Programme Manager and Chair of a Health Research Authority ethics committee
Place of work / study:
UK Dementia Research Institute
Area of research:
I manage the Oxford Imaging Trials Unit where we undertake the imaging requirements for research studies in almost every disease area, our biggest area includes cancer trials and we, of course, scan participants participating in dementia studies.
How is your work funded?
Both commercial and non-commercial funding sources.
Tell us a little about yourself:
I have previously acted as Director of a pre-eminent NHS centre conducting clinical trials with individuals with dementia and cognitive impairment. I have over 12 years clinical research experience working with the National Institute of Health Research networks, Imperial College London, the National Health Service and global pharmaceutical companies. My specialist skills include the training, selection and use of neuropsychological assessments in clinical trials. I am passionate about patient care and the progression of others and most recently developed competency framework for clinical researchers with my West London Mental Health Trust colleagues. I now manage the Oxford Imaging Trials Unit within Radiology.

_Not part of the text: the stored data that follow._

Lemma change_first k v :
  f (bucket_of t (bucket w)) !! k = Some v -> name v = w ->
  (forall j u, (j < i)%nat -> st !! j = Some u -> ~ holds (bucket_of u (bucket w)) w) ->
  at_first st' w (i, k) v.
Proof.
  intros E Nm Ab. constructor.
  - exists (with_bucket (bucket w) f t). cbn [fst snd]. unfold st'. rewrite list_lookup_alter_eq, T.
    split; [reflexivity|]. rewrite (with_bucket_of w f t _ (table_at st i t K T)).
    now rewrite decide_True.
  - exact Nm.
  - cbn [fst]. intros j u L J. unfold st' in J. rewrite list_lookup_alter_ne in J by lia. now apply (Ab j).
Qed.
End change.

(** Storing a variable of the same name where one was found *)
Lemma store_spec st w p v v' :
  stack_ok st -> at_first st w p v -> var_ok (bucket w) v' -> name v' = w ->
  let st' := at_place st (bucket w) p (fun _ => v') in
  stack_ok st' /\ at_first st' w p v' /\ (forall u, u <> w -> find_var u st' = find_var u st).
Proof.
  intros K [(t & T & E) Nm Ab] V' Nm'. pose proof (ok_name _ _ V') as W. rewrite Nm' in W. destruct p as [i k].
  cbn [fst snd] in *. assert (B := proj2 (table_at st i t K T) (bucket w)).
  assert (F : bucket_ok (bucket w) (alter (fun _ => v') k (bucket_of t (bucket w)))).
  { apply (bucket_ok_replace _ _ k v' v); auto. congruence. }
  unfold at_place. cbn [fst snd]. split; [|split].
  - now apply (change_ok w _ i st t).
  - apply (change_first w _ i st t K T); auto. now rewrite list_lookup_alter_eq, E.
  - intros u Ne. apply (change_others w _ i st t K T); [|exact Ne].
    intros u' Ne'. apply (find_in_alter u' k v' _ v); auto; congruence.
Qed.

(** ** var_create *)

Lemma fresh_ok s w v0 : is_varname w -> spells s w ->
  v0 = fresh s (vartab_hash s) -> name v0 = w /\ var_ok (bucket w) v0.
Proof.
  intros W Sp ->. pose proof (wants_hash s w W Sp) as Wc. pose proof (spells_take s w Sp) as Tk.
  assert (Nm : name (fresh s (vartab_hash s)) = w).
  { unfold name, fresh, var_init. cbn [v_len v_sa]. rewrite (wants_len _ w Wc), Tk. apply firstn_all. }
  split; [exact Nm|]. constructor; rewrite ?Nm; auto; cbn [fresh var_init v_len v_sa v_lexhash v_rndhash].
  - rewrite (wants_len _ w Wc), Tk. lia.
  - apply Wc.
  - apply Wc.
Qed.

Lemma shadow_ok st i old w v0 :
  name v0 = w -> var_ok (bucket w) v0 -> name old = w -> var_ok (bucket w) old ->
  name (shadow st i old v0) = w /\ var_ok (bucket w) (shadow st i old v0).
Proof.
  intros N0 V0 N1 V1. assert (L : v_len v0 = v_len old).
  { rewrite <- (name_length _ _ V0), <- (name_length _ _ V1). congruence. }
  assert (Nm : name (shadow st i old v0) = w) by (unfold name, shadow in *; cbn [v_len v_sa]; rewrite L; exact N1).
  split; [exact Nm|]. destruct V0, V1. constructor; rewrite ?Nm; auto; cbn [shadow v_len v_sa v_lexhash v_rndhash]; try congruence; lia.
Qed.

(** A new variable: empty, or the shadow of one further out *)
Definition is_new (st : list vartab) (w s : bytes) (r : option (nat * nat)) (v : var) : Prop :=
  match r with
  | Some p => exists old, find_var w st = Some old /\ v = shadow st (fst p) old (fresh s (vartab_hash s))
  | None => v = fresh s (vartab_hash s)
  end.

Lemma create_in_spec st s w ps r tab :
  stack_ok st -> is_varname w -> spells s w -> gaps w st ps -> answers w st 0 r ->
  (tab < List.length ps)%nat -> match r with Some (j, _) => (tab <= j)%nat | None => True end ->
  exists st' p v, create_in st s (vartab_hash s) ps r tab = At st' p /\
    stack_ok st' /\ at_first st' w p v /\ (forall u, u <> w -> find_var u st' = find_var u st) /\
    is_new st w s r v.
Proof.
  intros K W Sp Gp An Lt Le. destruct (lookup_lt_is_Some_2 ps tab Lt) as [pos Ps].
  destruct (Gp tab pos Ps) as (t & q & T & G). pose proof (wants_hash s w W Sp) as Wc.
  pose proof (wants_bucket _ w Wc) as Bk.
  set (v := match r with
    | Some p => match var_at st (s_bucket (vartab_hash s)) p with
                | Some old => shadow st (fst p) old (fresh s (vartab_hash s)) | None => fresh s (vartab_hash s) end
    | None => fresh s (vartab_hash s) end).
  assert (V : (name v = w /\ var_ok (bucket w) v) /\ is_new st w s r v).
  { destruct (fresh_ok s w _ W Sp eq_refl) as [N0 V0]. unfold v. destruct r as [[j k]|]; [|now split].
    destruct An as (_ & old & A). rewrite Nat.sub_0_r in A. rewrite Bk, (at_first_var st w (j, k) old A). split.
    - apply shadow_ok; auto; [apply A|now apply (var_at_first st w (j, k))].
    - exists old. split; [|reflexivity]. now apply (find_var_first st w (j, k)). }
  destruct V as ([Nm V] & New).
  assert (R : (pos <= List.length (bucket_of t (bucket w)))%nat) by apply G.
  assert (B := proj2 (table_at st tab t K T) (bucket w)).
  assert (F := bucket_ok_insert _ _ w q pos v B G V Nm).
  exists (alter (vartab_add pos (bucket w) v) tab st), (tab, pos), v. unfold create_in. rewrite Ps. fold v. rewrite Bk.
  split; [reflexivity|]. split; [now apply (change_ok w (insert_at pos v) tab st t)|]. split; [|split; [|exact New]].
  - apply (change_first w _ tab st t K T); auto.
    + rewrite insert_at_split, lookup_app_r, length_take, Nat.min_l, Nat.sub_diag by (rewrite ?length_take; lia). reflexivity.
    + intros j u L J. destruct r as [[j0 k]|].
      * destruct An as (_ & old & A). apply (at_above _ _ _ _ A j u); [cbn; lia|exact J].
      * now apply (An j u).
  - intros u Ne. apply (change_others w (insert_at pos v) tab st t K T); [|exact Ne].
    intros u' Ne'. apply find_in_insert; [congruence|exact R].
Qed.
Lemma step_assign st k : (left_over st <= k)%nat -> covers (S f) 16 k ->
  shrinks k (parse_arith_assign (S f) st).
Proof.
  intros Hk Hf. cbn [parse_arith_assign].
  apply shrinks_bind; [apply (sh_ternary f IH); fuel_lia|].
  intros [n|] st1 L1; [|simpl; lia]. destruct n; try (simpl; lia).
  pose proof (skipspace_le st1).
  destruct (match_assign (skipspace st1)) as [m st2] eqn:E. apply match_assign_left in E as [L2 Hm].
  destruct m as [|op n|]; [simpl; lia| |done].
  pose proof (skipspace_le (skip_n n st2)) as L3. rewrite skip_n_left in L3.
  apply shrinks_bind; [|simpl; lia]. apply shrinks_after; [lia|].
  apply (sh_assign f IH); fuel_lia.
Qed.

Lemma step_ternary st k : (left_over st <= k)%nat -> covers (S f) 15 k ->
  shrinks k (parse_arith_ternary (S f) st).
Proof.
  intros Hk Hf. cbn [parse_arith_ternary].
  apply shrinks_bind; [apply (sh_binary f IH); unfold ARITH_PREC_TOP; fuel_lia|].
  intros [cond|] st1 L1; [|simpl; lia]. pose proof (skipspace_le st1).
  destruct (source_peek (skipspace st1)) as [[c|] st2] eqn:E; source_facts; [|simpl; lia].
  destruct (negb (c =? ch "?")); [simpl; lia|]. apply shrinks_after; [lia|].
  pose proof (skipspace_le (parse_skip st2)) as L3. source_facts.
  apply shrinks_bind; [apply (sh_expr f IH); fuel_lia|].
  intros [ontrue|] st4 L4; [|simpl; lia]. pose proof (skipspace_le st4).
  destruct (source_peek (skipspace st4)) as [[c'|] st5] eqn:E'; source_facts; [|simpl; lia].
  destruct (negb (c' =? ch ":")); [simpl; lia|].
  pose proof (skipspace_le (parse_skip st5)) as L6. source_facts.
  apply shrinks_bind; [apply (sh_ternary f IH); fuel_lia|].
  intros [onfalse|] st7 L7; simpl; lia.
Qed.

Lemma step_operand st p k : (0 < p <= 11)%nat -> (left_over st <= k)%nat -> covers f (1 + p) k ->
  shrinks k (if (p <=? 1)%nat then parse_arith_unary f st else parse_arith_binary f (p - 1) st).
Proof.
  intros Hp Hk Hf.
  case_test; zify_bool; [apply (sh_unary f IH)|apply (sh_binary f IH)]; fuel_lia.
Qed.
(* ===== verification/LexState.v ===== *)
(** * The parser's state and tokens (src/parse.h, parse_init.c, parse_string.c,
      parse_newnode.c, parse_getarg.c, parse_keyword.c)

    What the functions of src/parse share: the parser structure, the token
    flags, and the steps that move text into the tree of the word being read.
    The source the parser reads is the global [source]; here it is a field. *)

From S2P Require Import Prelude Chars Source Tree ArithParse.

(** ** Tokens *)

Definition T_EOF : Z := 0x1.
Definition T_NL : Z := 0x2.
Definition T_SEMI : Z := 0x4.
Definition T_ECASE : Z := 0x8.
Definition T_BGND : Z := 0x10.
Definition T_AND : Z := 0x20.
Definition T_PIPE : Z := 0x40.
Definition T_OR : Z := 0x80.
Definition T_LP : Z := 0x100.
Definition T_RP : Z := 0x200.
Definition T_BQ : Z := 0x400.
Definition T_NAME : Z := 0x800.
Definition T_WORD : Z := 0x1000.
Definition T_ASSIGN : Z := 0x2000.
Definition T_REDIR : Z := 0x4000.
Definition T_NOT : Z := 0x8000.
Definition T_CASE : Z := 0x10000.
Definition T_DO : Z := 0x20000.
Definition T_DONE : Z := 0x40000.
Definition T_ELIF : Z := 0x80000.
Definition T_ELSE : Z := 0x100000.
Definition T_ESAC : Z := 0x200000.
Definition T_FI : Z := 0x400000.
Definition T_FOR : Z := 0x800000.
Definition T_IF : Z := 0x1000000.
Definition T_IN : Z := 0x2000000.
Definition T_THEN : Z := 0x4000000.
Definition T_UNTIL : Z := 0x8000000.
Definition T_WHILE : Z := 0x10000000.
Definition T_BEGIN : Z := 0x20000000.
Definition T_END : Z := 0x40000000.
Definition T_NONE : Z := -1.

Definition tok_in (tok mask : Z) : bool := c_true (Z.land tok mask).

(** The names of TI_CASE to TI_WHILE in parse_tokens *)
Definition keywords : list (bytes * Z) :=
  [ (b "case", T_CASE); (b "do", T_DO); (b "done", T_DONE); (b "elif", T_ELIF); (b "else", T_ELSE);
    (b "esac", T_ESAC); (b "fi", T_FI); (b "for", T_FOR); (b "if", T_IF); (b "in", T_IN);
    (b "then", T_THEN); (b "until", T_UNTIL); (b "while", T_WHILE) ].

(** ** Flags of a parser *)

Definition P_DEFAULT : Z := 0x0000.
Definition P_IACTIVE : Z := 0x0001.
Definition P_NOKEYWD : Z := 0x0002.
Definition P_NOASSIGN : Z := 0x0004.
Definition P_NOREDIR : Z := 0x0008.
Definition P_SKIPNL : Z := 0x0010.
Definition P_BQUOTE : Z := 0x0040.
Definition P_NOSUBST : Z := 0x0080.
Definition P_HERE : Z := 0x0100.
Definition P_ARITH : Z := 0x0200.
Definition P_KWIN : Z := 0x2000.
Definition P_KWDO : Z := 0x4000.

Definition Q_SQUOTED : Z := 2.

(** ** State *)

(** struct parser.  [p_tree] is the chain from [tree]; [node] is its last
    node, or, with [p_node] and no tree, what parse_getarg left behind. *)
Record parser := Parser
  { p_flags : Z; p_pushback : bool; p_quot : Z; p_tok : Z; p_sa : bytes;
    p_tree : list node; p_node : bool; p_source : source }.

(** parse_init *)
Definition parse_init (flags : Z) (st : source) : parser := Parser flags false Q_UNQUOTED 0 [] [] false st.

Definition with_source (st : source) (p : parser) : parser :=
  Parser (p_flags p) (p_pushback p) (p_quot p) (p_tok p) (p_sa p) (p_tree p) (p_node p) st.
Definition with_flags (fl : Z) (p : parser) : parser :=
  Parser fl (p_pushback p) (p_quot p) (p_tok p) (p_sa p) (p_tree p) (p_node p) (p_source p).
Definition with_pushback (x : bool) (p : parser) : parser :=
  Parser (p_flags p) x (p_quot p) (p_tok p) (p_sa p) (p_tree p) (p_node p) (p_source p).
Definition with_quot (q : Z) (p : parser) : parser :=
  Parser (p_flags p) (p_pushback p) q (p_tok p) (p_sa p) (p_tree p) (p_node p) (p_source p).
Definition with_tok (t : Z) (p : parser) : parser :=
  Parser (p_flags p) (p_pushback p) (p_quot p) t (p_sa p) (p_tree p) (p_node p) (p_source p).
Definition with_sa (sa : bytes) (p : parser) : parser :=
  Parser (p_flags p) (p_pushback p) (p_quot p) (p_tok p) sa (p_tree p) (p_node p) (p_source p).
Definition with_tree (l : list node) (node : bool) (p : parser) : parser :=
  Parser (p_flags p) (p_pushback p) (p_quot p) (p_tok p) (p_sa p) l node (p_source p).

(** ** Steps *)

Inductive lres (A : Type) :=
  | LOk (a : A) (p : parser)
  | LStop (why : stop)
  | LFuel.
Arguments LOk {A} _ _.
Arguments LStop {A} _.
Arguments LFuel {A}.

Definition L (A : Type) : Type := parser -> lres A.

Definition retL {A} (a : A) : L A := fun p => LOk a p.
Definition bindL {A B} (m : L A) (k : A -> L B) : L B := fun p =>
  match m p with
  | LOk a p => k a p
  | LStop w => LStop w
  | LFuel => LFuel
  end.
Definition stopL {A} (w : stop) : L A := fun _ => LStop w.
Definition out_of_fuel {A} : L A := fun _ => LFuel.
Definition change (f : parser -> parser) : L unit := fun p => LOk tt (f p).
Definition ask {A} (f : parser -> A) : L A := fun p => LOk (f p) p.
Definition reading {A} (f : source -> A * source) : L A := fun p =>
  let '(a, st) := f (p_source p) in LOk a (with_source st p).

Declare Scope lex_scope.
Delimit Scope lex_scope with lex.
Notation "x <- m ;; k" := (bindL m (fun x => k))
  (at level 100, m at next level, k at level 200, right associativity) : lex_scope.
Notation "m ;; k" := (bindL m (fun _ => k))
  (at level 100, k at level 200, right associativity) : lex_scope.
#[global] Open Scope lex_scope.

Definition peek : L (option Z) := reading source_peek.
Definition peekn (n : nat) : L (option Z) := reading (fun st => source_peekn st n).
Definition next : L (option Z) := reading source_next.
Definition get : L (option Z) := reading source_get.
Definition skip : L unit := reading (fun st => (tt, snd (source_skip st))).

(** A bound for any loop that reads at least a character in each round *)
Definition rounds : L nat := ask (fun p => S (S (List.length (s_text (p_source p))))).

(** stralloc_catc and stralloc_catb on p->sa *)
Definition cat (x : bytes) : L unit := change (fun p => with_sa (p_sa p ++ x) p).

Definition flagged (mask : Z) : L bool := ask (fun p => tok_in (p_flags p) mask).

(** "if(p->tok == T_NAME) p->tok = T_WORD" *)
Definition no_name : L unit := change (fun p => if p_tok p =? T_NAME then with_tok T_WORD p else p).

(** [node]: the last of the tree; when redir_parse has made the tree the operand
    of a redirection, it still is the last of that operand. *)
Definition is_redir (n : node) : bool := match n with nredir _ _ _ _ => true | _ => false end.

Fixpoint open_operand (n : node) : list node :=
  match n with
  | nredir _ w _ _ => match w with [m] => if is_redir m then open_operand m else w | _ => w end
  | _ => []
  end.

Definition node_chain (l : list node) : list node :=
  match l with [m] => if is_redir m then open_operand m else l | _ => l end.

(** A change of that chain *)
Fixpoint in_operand (f : list node -> list node) (n : node) : node :=
  match n with
  | nredir fl w d fd =>
      nredir fl (match w with [m] => if is_redir m then [in_operand f m] else f w | _ => f w end) d fd
  | n => n
  end.

Definition in_chain (f : list node -> list node) (l : list node) : list node :=
  match l with [m] => if is_redir m then [in_operand f m] else f l | _ => f l end.

(** parse_newnode; [None]: a tree without a [node] *)
Definition new_node (n : node) (l : list node) : option (list node) :=
  match l, node_chain l with
  | _ :: _, [] => None
  | _, _ => Some (in_chain (fun w => w ++ [n]) l)
  end.

Definition put_node (n : node) : L unit := fun p =>
  match new_node n (p_tree p) with
  | Some l => LOk tt (with_tree l true p)
  | None => LStop Undefined
  end.

(** The node the next text of this quoting joins *)
Definition joins (quot : Z) (o : option node) : bool :=
  match o with Some (nargstr fl _) => Z.land fl S_TABLE =? quot | _ => false end.

Definition join (fl : Z) (s : bytes) (n : node) : node :=
  match n with nargstr fl' s' => nargstr (Z.lor fl' fl) (s' ++ s) | n => n end.

Definition on_last (f : node -> node) (l : list node) : list node :=
  match last l with Some n => take (pred (List.length l)) l ++ [f n] | None => [] end.

Definition on_node (f : node -> node) : list node -> list node := in_chain (on_last f).

Definition parse_string (flags : Z) : L unit :=
  nothing <- ask (fun p => (List.length (p_sa p) =? 0)%nat && (p_quot p =? 0)) ;;
  if nothing : bool then retL tt
  else
    fl <- ask (fun p => Z.lor (p_quot p) flags) ;;
    more <- ask (fun p => joins (p_quot p) (last (node_chain (p_tree p)))) ;;
    (if more : bool then retL tt else put_node (nargstr fl [])) ;;
    change (fun p => with_sa [] (with_tree (on_node (join fl (p_sa p)) (p_tree p)) true p)).

(** N_ARG around the tree; once taken, the tree is gone but [node] is not. *)
Definition parse_getarg : L (option node) := fun p =>
  if p_node p || negb (List.length (p_tree p) =? 0)%nat
  then LOk (Some (narg N_ARG 0 (p_tree p))) (with_tree [] (p_node p) p)
  else LOk None p.

(** ** Keywords *)

(** The inner loop: the text and the name end together. *)
Fixpoint kw_match (sa name : bytes) : bool :=
  match sa with
  | [] => chd name =? 0
  | c :: sa => if c =? chd name then kw_match sa (tail name) else false
  end.

(** The outer loop stops at the first name that is ahead of the text. *)
Fixpoint kw_loop (sa : bytes) (l : list (bytes * Z)) : option Z :=
  match l with
  | [] => None
  | (name, tok) :: l =>
      if schar (chd sa) <? chd name then None
      else if kw_match sa name then Some tok
      else kw_loop sa l
  end.

(** Whether the text is a keyword, which the token then is.  A name of more than
    five characters is none, but the answer is the (nonzero) token. *)
Definition parse_keyword : L bool := fun p =>
  if negb (p_tok p =? T_NAME) then
    match p_sa p with
    | [c] =>
        if c =? ch "{" then LOk true (with_tok T_BEGIN p)
        else if c =? ch "}" then LOk true (with_tok T_END p)
        else if c =? ch "!" then LOk true (with_tok T_NOT p)
        else LOk false p
    | _ => LOk false p
    end
  else if (5 <? List.length (p_sa p))%nat then LOk true p
  else
    match kw_loop (p_sa p) keywords with
    | Some tok => LOk true (with_tok tok p)
    | None => LOk false p
    end.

I am also the Vice chair of a Health Research Authority ethics committee where I lead, along with the Chair, a multidisciplinary group. We apply knowledge of the mental capacity act to review research studies recruiting individuals who lack capacity.
Tell us a fun fact about yourself:
I once starred in an MRSA health promotion video at UCLH as a patient with MRSA (and I am sure my Mum probably still has a copy of the DVD Eeek!).
Why did you choose to work in dementia?
The first research project I conducted was over 10 years ago, alongside a group of researchers in Lewisham. We ran a randomised control trial investigating infection control in care homes – my first experience of care homes and their residents. I then went on to work at the Dementias and Neurodegenerative Disease Research Network (DeNDRoN), then Imperial College London where I worked with many other investigators, charity groups, commercial companies, participants with dementia and their families.
I’ve always liked the underdog (and supported Wimbledon when they were at Selhurst Park), I still see dementia in terms of funding and our understanding of the disease as the ‘underdog’ to other disease areas, but am very pleased that this is changing.